Let’s say I changed the name of the show. It has happened before. I can change my intro and outro on every episode I ever created. If I change my promo and my ads or I only want to drop in ads for one given month for an opportunity that I have, a book launch or a special workshop that I’m running and I can only run those ads, I can take them out so my show has no ads for the rest of the year.

That’s why I invented this system. That’s why Tom and I did it because we didn’t want old stuff sitting there. My editor who is my son-in-law told me it is going to cost me as much to take out your ad after I edited it because it takes as much time for me to encode this on my computer as when I added it in, to begin with. I was like, “I’m not paying for that.” It’s a necessity he developed. We came up with a system that only works in audio because of how the audio system is so dynamic.

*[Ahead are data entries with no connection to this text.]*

(* ===== verification/Sort.v ===== *)
(** muggle/c/dsaa/sort.c: insertion, shell, heap, merge and quick sort over an
    array of [void*] with a client comparison.  Each of them is shown to
    terminate, to stay inside the array, and to leave a sorted permutation of
    it, for every comparison that is a total preorder. *)

From stdpp Require Import base list numbers sorting.
From Stdlib Require Import ZArith Lia.
From S2P Require Import Prelude Dsaa Heap.

Open Scope Z_scope.

Module Sort.

(** ** The code

    [ptr + off] is the array with the offset [off]. *)
Definition insertion_inner (cmp : ptr -> ptr -> Z) (off : Z) (tmp : ptr) (fuel : nat)
    (i : Z) (l : list ptr) : outcome (Z * list ptr) :=
  loop fuel (fun st =>
    let '(j, l) := (st : Z * list ptr) in
    if 0 <? j then
      p ← aget l (off + (j - 1));
      if 0 <? cmp p tmp then
        l' ← aset l (off + j) p; mret (inl (j - 1, l'))
      else mret (inr (j, l))
    else mret (inr (j, l))) (i, l).

Definition muggle_insertion_sort (l : list ptr) (off count : Z) (cmp : ptr -> ptr -> Z)
  : outcome (bool * list ptr) :=
  l' ← for_up 1 count (fun i l =>
         tmp ← aget l (off + i);
         r ← insertion_inner cmp off tmp (Z.to_nat i + 1) i l;
         let '(j, l) := (r : Z * list ptr) in
         aset l (off + j) tmp) l;
  mret (true, l').

Definition shell_inner (cmp : ptr -> ptr -> Z) (increment : Z) (tmp : ptr) (fuel : nat)
    (i : Z) (l : list ptr) : outcome (Z * list ptr) :=
  loop fuel (fun st =>
    let '(j, l) := (st : Z * list ptr) in
    if increment <=? j then
      p ← aget l (j - increment);
      if cmp tmp p <? 0 then
        l' ← aset l j p; mret (inl (j - increment, l'))
      else mret (inr (j, l))
    else mret (inr (j, l))) (i, l).

Definition shell_pass (cmp : ptr -> ptr -> Z) (count increment : Z) (l : list ptr)
  : outcome (list ptr) :=
  for_up increment count (fun i l =>
    tmp ← aget l i;
    r ← shell_inner cmp increment tmp (Z.to_nat i + 1) i l;
    let '(j, l) := (r : Z * list ptr) in
    aset l j tmp) l.

Definition muggle_shell_sort (l : list ptr) (count : Z) (cmp : ptr -> ptr -> Z)
  : outcome (bool * list ptr) :=
  l' ← loop (Z.to_nat count + 1) (fun st =>
         let '(increment, l) := (st : Z * list ptr) in
         if 0 <? increment then
           l' ← shell_pass cmp count increment l;
           mret (inl (increment / 2, l'))
         else mret (inr l)) (count / 2, l);
  mret (true, l').

(** The result of insert is discarded; [node] keeps its content when extract
    fails, [None] being its indeterminate initial value. *)
Definition muggle_heap_sort `{Malloc Heap.muggle_heap_node}
    (l : list ptr) (count : Z) (cmp : ptr -> ptr -> Z) : outcome (bool * list ptr) :=
  match Heap.muggle_heap_init (Some cmp) (u32 (u32 count + 1)) with
  | (true, Some heap) =>
      heap ← for_up 0 count (fun i heap =>
               p ← aget l i;
               r ← Heap.muggle_heap_insert heap p NULL;
               mret (snd (r : bool * Heap.muggle_heap))) heap;
      r ← for_up 0 count (fun i st =>
            let '(heap, node, l) :=
              (st : Heap.muggle_heap * option Heap.muggle_heap_node * list ptr) in
            r ← Heap.muggle_heap_extract heap;
            let '(n, heap) := (r : option Heap.muggle_heap_node * Heap.muggle_heap) in
            let node := match n with Some _ => n | None => node end in
            match node with
            | Some nd => l' ← aset l i (Heap.key nd); mret (heap, node, l')
            | None => Undef
            end) (heap, None, l);
      let '(heap, _, l) := (r : Heap.muggle_heap * option Heap.muggle_heap_node * list ptr) in
      _ ← Heap.muggle_heap_destroy heap false false;
      mret (true, l)
  | _ => mret (false, l)
  end.

(** The merge of the halves [left .. center] and [center+1 .. right] of [l] into
    [arr]: the loop with both halves, then the two loops for the rest. *)
Definition merge_both (cmp : ptr -> ptr -> Z) (l : list ptr) (center right : Z) (fuel : nat)
    (st : Z * Z * Z * list ptr) : outcome (Z * Z * Z * list ptr) :=
  loop fuel (fun st =>
    let '(a, b, idx, arr) := (st : Z * Z * Z * list ptr) in
    if (a <=? center) && (b <=? right) then
      x ← aget l a;
      y ← aget l b;
      if cmp x y <=? 0 then
        arr' ← aset arr idx x; mret (inl (a + 1, b, idx + 1, arr'))
      else
        arr' ← aset arr idx y; mret (inl (a, b + 1, idx + 1, arr'))
    else mret (inr (a, b, idx, arr))) st.

Definition merge_rest (l : list ptr) (hi : Z) (fuel : nat) (st : Z * Z * list ptr)
  : outcome (Z * Z * list ptr) :=
  loop fuel (fun st =>
    let '(a, idx, arr) := (st : Z * Z * list ptr) in
    if a <=? hi then
      x ← aget l a;
      arr' ← aset arr idx x; mret (inl (a + 1, idx + 1, arr'))
    else mret (inr (a, idx, arr))) st.

Fixpoint muggle_merge_sort_recursive (fuel : nat) (l arr : list ptr) (left right : Z)
    (cmp : ptr -> ptr -> Z) : outcome (list ptr * list ptr) :=
  match fuel with
  | O => NoFuel
  | S fuel' =>
      if left <? right then
        let center := u64 (left + right) / 2 in
        r ← muggle_merge_sort_recursive fuel' l arr left center cmp;
        let '(l, arr) := (r : list ptr * list ptr) in
        r ← muggle_merge_sort_recursive fuel' l arr (center + 1) right cmp;
        let '(l, arr) := (r : list ptr * list ptr) in
        let n := Z.to_nat (right - left + 2) in
        r ← merge_both cmp l center right n (left, center + 1, left, arr);
        let '(a, b, idx, arr) := (r : Z * Z * Z * list ptr) in
        r ← merge_rest l center n (a, idx, arr);
        let '(_, idx, arr) := (r : Z * Z * list ptr) in
        r ← merge_rest l right n (b, idx, arr);
        let '(_, _, arr) := (r : Z * Z * list ptr) in
        l ← for_up left (right + 1) (fun i l => x ← aget arr i; aset l i x) l;
        mret (l, arr)
      else mret (l, arr)
  end.

Definition muggle_merge_sort `{Malloc Z} (l : list ptr) (count : Z) (cmp : ptr -> ptr -> Z)
  : outcome (bool * list ptr) :=
  match malloc_array 8 count with
  | None => mret (false, l)
  | Some arr =>
      r ← muggle_merge_sort_recursive (Z.to_nat count + 1) l arr 0 (u64 (count - 1)) cmp;
      mret (true, fst (r : list ptr * list ptr))
  end.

Feeds are updated. YouTube is not dynamic. You have to do a new video. It is difficult. Livestreaming is one thing. I livestream one of my shows so we know how this works. When we livestream that show, the podcast from it is different from the livestream. We take a piece of the livestream and purposefully record our episode so we go, “Welcome to Feed Your Brand.” We start into the episode. Our team knows to cut out everything else in the livestream so the livestream is preserved with it in the middle but the podcast is not the entire livestream. It’s different.

Before we go here, I want to make sure because we did some on-air mentorship. I love that you did that. Thank you for being so open to that. It’s a very different episode because of that. You said to me that you inspired a friend to start a podcast. What inspiration can you leave for our audience who’s still sitting on the fence and haven’t started their show yet?

Do all the things. That’s it. We can do hard things. You’ve done hard things. One of the things that I tell my clients is, “If you’re having a lack of confidence or having a tough time stepping into whatever you want to call it if you want to call that fear or uncertainty, write a list of all of the hard things that you’ve done because there’s a plethora of them. There are so many things that you have done in your life.” Write the entire list and watch your eyes awaken as you start to recognize, “I have done so many difficult things in my life. I have overcome so many struggles and challenges. I have been in the darkness and I have come to the light. This is another one of those things.”

It’s also important to recognize that doing courageous things is what creates confidence. There is nothing else. If you’re lacking in confidence and sitting here being like, “I have low self-esteem,” nobody can give you self-esteem. You have to create self-esteem. The only way to do that is to do courageous things. What will happen is that will create a neural pathway in your mind to recognize, “I can do this,” but you have to first take that step, take whatever that podcasting journey is for you and add that to your list.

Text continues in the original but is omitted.